Die Einsparungen zeigen sich schnell: kWh-Verbrauch sinkt, Leistungsspitzen reduzieren sich, und die Spitzenlast wird verringert. Die kommunalen Haustechnik-Teams schätzen außerdem die einfache Handhabung. Keine aufwändige Kanalwartung, keine Kesselpflege und keine Zugluftprobleme. Der Komfort verbessert sich, weil Personen die Wärme sofort spüren, sobald sie einen Raum betreten, und nicht erst, wenn die Lufttemperatur erhöht wurde.
Was Sie beachten müssen
Infrarot funktioniert am besten, wenn es an Raumgröße und Deckenhöhe angepasst ist. In großen, offenen Bereichen sind mehrere Einheiten strategisch zu platzieren, um eine gleichmäßige Abdeckung sicherzustellen. Die Installation ist unkompliziert, jedoch ist die Sichtlinie entscheidend – Hindernisse erzeugen Schattenzonen, in denen keine Wärme ankommt.

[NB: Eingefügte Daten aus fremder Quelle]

(* ===== verification/Fleet.v ===== *)
(** * All sessions of a node: [connectToTarget] and [Bridge], many at a time

    The sessions that run on one proxy share its registry, its database connection and
    its audit directory.  A fleet is all of them together; one step is one action of one
    session's threads, the beginning of a session, a line of the admin log, or something
    others do in the database, so that a list of steps is any interleaving.  Seen from
    one session, a run of the fleet is a run of Among.v. *)

From S2P Require Import Prelude GoStr GoTime Net Io Db Commands CmdFilter Rbac Session Killswitch AuditLog Bridge Among.
From stdpp Require Import options.
Open Scope Z_scope.

(** ** State *)

(** What [connectToTarget] begins a session with: the new UUID, whose session on which
    server with which commands, the clock readings of the recorder and the INSERT, the
    node's address, the terminal's size, what the calls on the SSH connection answer,
    and what the client has typed ahead. *)
Record start := Start {
  b_sid : str;
  b_user : str;
  b_server : str;
  b_allowed : list str;
  b_created : Z;
  b_framed : Z;
  b_now : Z;
  b_node : option str;
  b_width : Z;
  b_height : Z;
  b_calls : ssh_calls;
  b_pending : str;
}.

(** A session that has begun: its own part of the state. *)
Record member := Member {
  m_start : start;
  m_cl : client_side;
  m_be : backend_side;
  m_th : threads;
  m_rec : Writer;
}.

(** The members under the number of their handle, ended ones included, and what they share. *)
Record fleet := Fleet {
  members : gmap nat member;
  f_cm : ConnectionManager;
  f_db : database;
  f_dir : logdir;
}.

Definition new_fleet (d : database) (logs : logdir) : fleet := Fleet ∅ NewConnectionManager d logs.

Definition m_sid (m : member) : str := b_sid (m_start m).

(** A session as Bridge.v has it: its own part and what is shared. *)
Definition view (f : fleet) (m : member) : bridge :=
  Bridge (m_cl m) (m_be m) (m_th m) (Shared (f_cm f) (f_db f) (m_rec m) (f_dir f)).

Definition settle (h : nat) (st : start) (s : bridge) (f : fleet) : fleet :=
  Fleet (<[h := Member st (cl s) (be s) (th s) (recorder (sh s))]> (members f)) (cm (sh s)) (db (sh s)) (dir (sh s)).

(** ** Steps *)

Inductive fleet_act :=
  | Begin (h : nat) (st : start)
  | Act (h : nat) (a : action)
  | Logged (now : Z) (event detail : str)
  | Elsewhere (g : database -> database).

Section fleet.
Context {PG : Postgres} {UT : UnicodeTables}.

(** The new UUID and the new handle are nobody's. *)
Definition fresh (h : nat) (st : start) (f : fleet) : bool :=
  bool_decide (members f !! h = None) && bool_decide (map_Forall (fun _ m => m_sid m <> b_sid st) (members f)).

(** From [audit.NewWriter] to the start of the threads; what fails leaves no session, but
    the recording, which the deferred [Finalize] closes. *)
Definition begin (h : nat) (st : start) (f : fleet) : fleet :=
  match NewWriter (b_sid st) (b_user st) (b_created st) (b_framed st) (f_dir f) with
  | (inl _, d) => Fleet (members f) (f_cm f) (f_db f) d
  | (inr wr, d) =>
      match Bridge_setup (b_calls st) (b_sid st) (b_user st) (b_server st) (b_node st) (b_width st) (b_height st)
              h (b_now st) (b_pending st) (Shared (f_cm f) (f_db f) wr d) with
      | (inl _, x) => Fleet (members f) (cm x) (db x) (Finalize (recorder x) (dir x)).2
      | (inr s, _) => settle h st s f
      end
  end.

Definition fleet_step (f : fleet) (a : fleet_act) : option fleet :=
  match a with
  | Begin h st => if fresh h st f then Some (begin h st f) else None
  | Act h a =>
      m ← members f !! h;
      s ← step (m_sid m) (b_allowed (m_start m)) (view f m) a;
      Some (settle h (m_start m) s f)
  | Logged now event detail => Some (Fleet (members f) (f_cm f) (f_db f) (Log now event detail (f_dir f)))
  | Elsewhere g => Some (Fleet (members f) (f_cm f) (g (f_db f)) (f_dir f))
  end.

Fixpoint fleet_run (f : fleet) (acts : list fleet_act) : option fleet :=
  match acts with
  | [] => Some f
  | a :: acts => f' ← fleet_step f a; fleet_run f' acts
  end.
End fleet.

(** Where a session's threads have it in the registry: its bridge has not taken it out,
    nor has a kill. *)
Definition registered (t : threads) : Prop :=
  main t <> Marking /\ main t <> Returned /\ killer t <> KillDeregistered /\ killer t <> KillDone.

(** The actions of one member in a run. *)
Definition acts_of (h : nat) (acts : list fleet_act) : list action :=
  omap (fun a => match a with Act h' a => if decide (h' = h) then Some a else None | _ => None end) acts.

(** Others may do what they like in the database but fail it or change the row of a
    session that is there. *)
Definition considerate_act (a : fleet_act) : Prop :=
  match a with
  | Elsewhere g => forall d, (outcomes d = [] -> outcomes (g d) = [])
      /\ forall sid, status_of sid d <> None -> status_of sid (g d) = status_of sid d
  | _ => True
  end.

(** ** Lemmas *)

Section lemmas.
Context {PG : Postgres} {UT : UnicodeTables}.

Lemma fresh_spec h st f :
  fresh h st f = true -> members f !! h = None /\ forall h' m, members f !! h' = Some m -> m_sid m <> b_sid st.
Proof. unfold fresh. rewrite andb_true_iff, !bool_decide_eq_true. intros [H1 H2]. split; [done|]. exact H2. Qed.

(** What all members share, as one of them sees it. *)
Definition commons (f : fleet) (r : Writer) : shared := Shared (f_cm f) (f_db f) r (f_dir f).

(** Where a session that begins in a fleet starts. *)
Definition born (h : nat) (st : start) (f : fleet) (s : bridge) : Prop :=
  exists wr d x,
    NewWriter (b_sid st) (b_user st) (b_created st) (b_framed st) (f_dir f) = (inr wr, d)
    /\ Bridge_setup (b_calls st) (b_sid st) (b_user st) (b_server st) (b_node st) (b_width st) (b_height st)
         h (b_now st) (b_pending st) (Shared (f_cm f) (f_db f) wr d) = (inr s, x).

Lemma Bridge_setup_steady sid ops id uid srv ip w h hd now pend x r x1 :
  id <> sid -> Bridge_setup ops id uid srv ip w h hd now pend x = (r, x1) ->
  steady sid x x1 /\ recorder x1 = recorder x /\ dir x1 = dir x /\ match r with inr s => sh s = x1 | inl _ => True end.
Proof.
  intros Hne. unfold Bridge_setup. destruct (must _ _ _); [by intros [= <- <-]|].
  pose proof (Register_other sid id uid srv ip now (db x) Hne) as Hrow.
  pose proof (Register_answers id uid srv ip now (db x)) as Hans.
  destruct (Register _ _ _ _ _ _) as [[err|] d]; cbn [snd] in *; intros [= <- <-];
    (split; [constructor; cbn; auto|done]).
  by apply lookup_insert_ne.
Qed.

(** Seen from a member, the beginning of another is steady. *)
Lemma begin_steady sid r h st f :
  b_sid st <> sid -> steady sid (commons f r) (commons (begin h st f) r).
Proof.
  intros Hne. assert (ttyrec_name (b_sid st) <> ttyrec_name sid) as Hname by (by intros ?%ttyrec_name_inj).
  unfold begin. pose proof (NewWriter_touches (b_sid st) (b_user st) (b_created st) (b_framed st) (f_dir f)) as Ht.
  destruct (NewWriter _ _ _ _ _) as [[err|wr] d]; cbn [snd] in Ht.
  { eapply (steady_dir sid _ (commons f r)); [exact Ht|done]. }
  destruct (Bridge_setup _ _ _ _ _ _ _ _ _ _ _) as [[err|s] x1] eqn:Hs;
    apply (Bridge_setup_steady sid) in Hs as ([G1 G2 G3 G4 G5] & Hr & Hd & Hsh); [|done| |done];
    cbn [commons settle f_cm f_db f_dir cm db dir] in *; destruct Ht as [Ht1 Ht2].
  - pose proof (Finalize_touches (recorder x1) (dir x1)) as [Hf1 Hf2].
    constructor; cbn [cm db dir]; [done|done|done| |].
    + intros Hw. apply Hf1. rewrite Hd. by apply Ht1.
    + rewrite Hf2 by apply sidecar_not_ttyrec. rewrite Hd. by apply Ht2.
  - subst x1. constructor; cbn [cm db dir]; [done|done|done| |].
    + intros Hw. by apply G4, Ht1.
    + etrans; [exact G5|by apply Ht2].
Qed.

Lemma Log_steady sid r now ev detail f :
  steady sid (commons f r) (Shared (f_cm f) (f_db f) r (Log now ev detail (f_dir f))).
Proof.
  eapply (steady_dir sid _ (commons f r)); [apply (fs_append_touches admin_log_name)|]. intros E.
  by apply (admin_log_not_ttyrec sid).
Qed.

(** A beginning adds one member at most. *)
Lemma begin_members h st f :
  (members (begin h st f) = members f \/ exists s, born h st f s /\ begin h st f = settle h st s f).
Proof.
  unfold begin, born. destruct (NewWriter _ _ _ _ _) as [[err|wr] d]; [by left|].
  destruct (Bridge_setup _ _ _ _ _ _ _ _ _ _ _) as [[err|s] x] eqn:Hs; [by left|]. right. exists s. split; [|done].
  by exists wr, d, x.
Qed.

Lemma begin_same_registry h st f : members (begin h st f) = members f -> f_cm (begin h st f) = f_cm f \/ is_Some (members f !! h).
Proof.
  unfold begin. destruct (NewWriter _ _ _ _ _) as [[err|wr] d]; [by left|].
  destruct (Bridge_setup _ _ _ _ _ _ _ _ _ _ _) as [[err|s] x] eqn:Hs.
  - intros _. left. revert Hs. unfold Bridge_setup. destruct (must _ _ _); [by intros [= _ <-]|].
    destruct (Register _ _ _ _ _ _) as [[|] ?]; [by intros [= _ <-]|done].
  - intros E. right. cbn in E. rewrite <- E, lookup_insert_eq. done.
Qed.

Die Sichtlinie ist entscheidend.
Montagehöhen sind korrekt einzuhalten, und die elektrische Verdrahtung muss auf die Stromstärke der Heizung abgestimmt sein. Infrarot ist sehr effizient, entfaltet seine Vorteile aber insbesondere in Räumen mit Standard- bis hohen Decken. Bei sehr hohen Decken können zusätzliche Geräte oder eine ergänzende Anlage für besonders kalte Bereiche erforderlich sein.